*ABOUT THIS EXERCISE*
All of the data must be retyped exactly, with nothing left out.

(GIVEN DATA begins)

(** The loop with set-ups that all end well. *)
Lemma setup_triggers_resolves `{External} toSetup : forall e,
  forallb (setup_ok (FunctionsEmulator.projectId e)) toSetup = true ->
  snd (setup_triggers toSetup e) = Resolved tt /\
  FunctionsEmulator.knownTriggerIDs (fst (setup_triggers toSetup e))
    = add_known (FunctionsEmulator.knownTriggerIDs e) toSetup /\
  FunctionsEmulator.triggers (fst (setup_triggers toSetup e))
    = FunctionsEmulator.triggers e.
Proof.
  induction toSetup as [|d ds IH]; intros e Hok; simpl; [auto|].
  simpl in Hok. apply andb_prop in Hok as [Hd Hds].
  pose proof (setup_ok_resolves d e Hd) as Hres.
  destruct (setup_trigger_fields d e) as (Hpid & Hkn & Htr & _).
  destruct (setup_trigger d e) as [e1 r]. simpl in *. subst r.
  match goal with
  | |- context [setup_triggers ds ?e2] =>
      destruct (IH e2) as (I1 & I2 & I3); [simpl; rewrite Hpid; exact Hds|]
  end.
  split; [exact I1|]. split.
  - rewrite I2. simpl. rewrite Hkn. reflexivity.
  - rewrite I3. exact Htr.
Qed.


Lemma toSetup_of_known known defs :
  (forall d, In d defs -> is_known known (name d) = true) ->
  toSetup_of known defs = [].
Proof.
  intros Hall. unfold toSetup_of.
  induction defs as [|d ds IH]; simpl; [reflexivity|].
  rewrite (Hall d) by (left; reflexivity). simpl.
  apply IH. intros x Hin. apply Hall. right. exact Hin.
Qed.

Lemma set_triggers_same e :
  FunctionsEmulator.set_triggers (FunctionsEmulator.triggers e) e = e.
Proof. destruct e. reflexivity. Qed.




(** X14: without a Firestore emulator (no port, or port 0) no set-up can
    fail or hang: every reload on a record that carries definitions
    completes. *)
Theorem reload_without_firestore_completes `{External} :
  forall (triggerParseEvent : EmulatorLog) defs (e : FunctionsEmulator.t),
    firestorePort = None \/ firestorePort = Some 0 ->
    triggerDefinitions (data triggerParseEvent) = Some defs ->
    snd (loadTriggers triggerParseEvent e) = Resolved tt.
Proof.
  intros ev defs e Hport Hdefs. unfold loadTriggers. rewrite Hdefs.
  apply setup_triggers_resolves.
  apply forallb_forall. intros d _. unfold setup_ok.
  destruct Hport as [->| ->]; simpl;
    destruct (httpsTrigger d), (String.eqb (service_of d) SERVICE_FIRESTORE);
    reflexivity.
Qed.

(GIVEN DATA ends)

*RESPONSE TO THE TASK*
(** The loop with set-ups that all end well. *)
Lemma setup_triggers_resolves `{External} toSetup : forall e,
  forallb (setup_ok (FunctionsEmulator.projectId e)) toSetup = true ->
  snd (setup_triggers toSetup e) = Resolved tt /\
  FunctionsEmulator.knownTriggerIDs (fst (setup_triggers toSetup e))
    = add_known (FunctionsEmulator.knownTriggerIDs e) toSetup /\
  FunctionsEmulator.triggers (fst (setup_triggers toSetup e))
    = FunctionsEmulator.triggers e.
Proof.
  induction toSetup as [|d ds IH]; intros e Hok; simpl; [auto|].
  simpl in Hok. apply andb_prop in Hok as [Hd Hds].
  pose proof (setup_ok_resolves d e Hd) as Hres.
  destruct (setup_trigger_fields d e) as (Hpid & Hkn & Htr & _).
  destruct (setup_trigger d e) as [e1 r]. simpl in *. subst r.
  match goal with
  | |- context [setup_triggers ds ?e2] =>
      destruct (IH e2) as (I1 & I2 & I3); [simpl; rewrite Hpid; exact Hds|]
  end.
  split; [exact I1|]. split.
  - rewrite I2. simpl. rewrite Hkn. reflexivity.
  - rewrite I3. exact Htr.
Qed.


Lemma toSetup_of_known known defs :
  (forall d, In d defs -> is_known known (name d) = true) ->
  toSetup_of known defs = [].
Proof.
  intros Hall. unfold toSetup_of.
  induction defs as [|d ds IH]; simpl; [reflexivity|].
  rewrite (Hall d) by (left; reflexivity). simpl.
  apply IH. intros x Hin. apply Hall. right. exact Hin.
Qed.

Lemma set_triggers_same e :
  FunctionsEmulator.set_triggers (FunctionsEmulator.triggers e) e = e.
Proof. destruct e. reflexivity. Qed.




(** X14: without a Firestore emulator (no port, or port 0) no set-up can
    fail or hang: every reload on a record that carries definitions
    completes. *)
Theorem reload_without_firestore_completes `{External} :
  forall (triggerParseEvent : EmulatorLog) defs (e : FunctionsEmulator.t),
    firestorePort = None \/ firestorePort = Some 0 ->
    triggerDefinitions (data triggerParseEvent) = Some defs ->
    snd (loadTriggers triggerParseEvent e) = Resolved tt.
Proof.
  intros ev defs e Hport Hdefs. unfold loadTriggers. rewrite Hdefs.
  apply setup_triggers_resolves.
  apply forallb_forall. intros d _. unfold setup_ok.
  destruct Hport as [->| ->]; simpl;
    destruct (httpsTrigger d), (String.eqb (service_of d) SERVICE_FIRESTORE);
    reflexivity.
Qed.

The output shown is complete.